(ENTRIES SHOWN Opens)
(** X3. A product tells which factory built it and with which name: two
    calls of [createSmartphone], or two calls of [createBasicPhone], give
    equal objects only for the same factory and the same name. *)
Theorem create_injective :
  forall (f f' : PhoneFactory) (N N' : string),
    createSmartphone f N = createSmartphone f' N' \/
    createBasicPhone f N = createBasicPhone f' N' ->
    f = f' /\ N = N'.
Proof.
  intros f f' N N' [H|H]; destruct f, f'; cbn in H;
    first [discriminate H | inversion H; split; reflexivity].
Qed.

Lemma create_injective_witness :
  createSmartphone HTCFactory "One" = createSmartphone HTCFactory "One" /\
  HTCFactory = HTCFactory /\ "One" = "One".
Proof.
  split; [reflexivity|].
  apply (create_injective HTCFactory HTCFactory "One" "One").
  left; reflexivity.
Defined.

(** X4. The names go through the factory untouched up to the output: for
    any factory, any two names and any manufacturer text, the output
    statements run on the products the factory creates write the three
    labels followed by exactly those texts, and return. *)
Theorem created_products_print_their_names :
  forall (f : PhoneFactory) (sN bN mN : string) (w : World),
    print_stmts {| factory := make_shared f;
                   smartphone := createSmartphone f sN;
                   basicPhone := createBasicPhone f bN;
                   man := mN |} w
    = Ok tt (write w (unlines [ "Manufacturer: " ++ mN;
                                "Smarphone: " ++ sN;
                                "Basic phone: " ++ bN ])).
Proof.
  intros f sN bN mN w.
  destruct (created_phone_keeps_name_parts f sN bN)
    as (s & b & -> & -> & Hs & Hb).
  now rewrite print_stmts_set, Hs, Hb.
Qed.

End FactoryAnyName.

Section DriverAnyIndex.



(** X6. The loop can be taken up at any of its states: entered with [i]
    between 0 and 3 and fuel for the turns that remain and the last test, it
    returns having written the blocks of the manufacturers of the indices
    from [i] on, in order, and nothing else; entered at 3 it writes
    nothing and leaves [man] as it found it. *)
Theorem for_loop_from_any_index :
  forall (fuel : nat) (i : Z) (man0 : string) (w : World),
    0 <= i <= 3 ->
    (Z.to_nat (3 - i) < fuel)%nat ->
    exists man1,
      for_loop fuel i man0 w
      = Ok man1
           (write w (unlines (flat_map phone_block
                                (skipn (Z.to_nat i) manufacturers)))) /\
      (i = 3 -> man1 = man0).
Proof.
  intros fuel i man0 w Hi Hf.
  assert (i = 0 \/ i = 1 \/ i = 2 \/ i = 3) as [-> | [-> | [-> | ->]]] by lia.
  - destruct fuel as [|[|[|[|fuel]]]]; try (cbn in Hf; lia).
    rewrite (for_loop_step _ 0 _ "Nokia") by (try lia; reflexivity).
    rewrite (for_loop_step _ (0 + 1) _ "Samsung") by (try lia; reflexivity).
    rewrite (for_loop_step _ (0 + 1 + 1) _ "HTC") by (try lia; reflexivity).
    rewrite for_loop_exit by lia. rewrite !write_write.
    eexists; split; [reflexivity | lia].
  - destruct fuel as [|[|[|fuel]]]; try (cbn in Hf; lia).
    rewrite (for_loop_step _ 1 _ "Samsung") by (try lia; reflexivity).
    rewrite (for_loop_step _ (1 + 1) _ "HTC") by (try lia; reflexivity).
    rewrite for_loop_exit by lia. rewrite !write_write.
    eexists; split; [reflexivity | lia].
  - destruct fuel as [|[|fuel]]; try (cbn in Hf; lia).
    rewrite (for_loop_step _ 2 _ "HTC") by (try lia; reflexivity).
    rewrite for_loop_exit by lia.
    eexists; split; [reflexivity | lia].
  - destruct fuel as [|fuel]; try (cbn in Hf; lia).
    rewrite for_loop_exit by lia.
    exists man0; split; [|reflexivity].
    cbn. now rewrite write_nil.
Qed.

Lemma for_loop_from_any_index_witness :
  0 <= 2 <= 3 /\ (Z.to_nat (3 - 2) < 2)%nat /\
  exists man1,
    for_loop 2 2 "Samsung" (start EmptyString)
    = Ok man1 (write (start EmptyString) (unlines (phone_block "HTC"))).
Proof.
  assert (Hi : 0 <= 2 <= 3) by lia.
  assert (Hf : (Z.to_nat (3 - 2) < 2)%nat) by (cbn; lia).
  split; [exact Hi|]. split; [exact Hf|].
  destruct (for_loop_from_any_index 2 2 "Samsung" (start EmptyString) Hi Hf)
    as (man1 & E & _).
  exists man1. rewrite E. reflexivity.
Defined.

End DriverAnyIndex.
(ENTRIES SHOWN Closes)
#### WORK TO BE COMPLETED
Print exactly the lines from the one containing "split; [exact Hi|]. split; [exact Hf|]." through the last line of the records above, both included.

#### ANSWER SPACE
  split; [exact Hi|]. split; [exact Hf|].
  destruct (for_loop_from_any_index 2 2 "Samsung" (start EmptyString) Hi Hf)
    as (man1 & E & _).
  exists man1. rewrite E. reflexivity.
Defined.

End DriverAnyIndex.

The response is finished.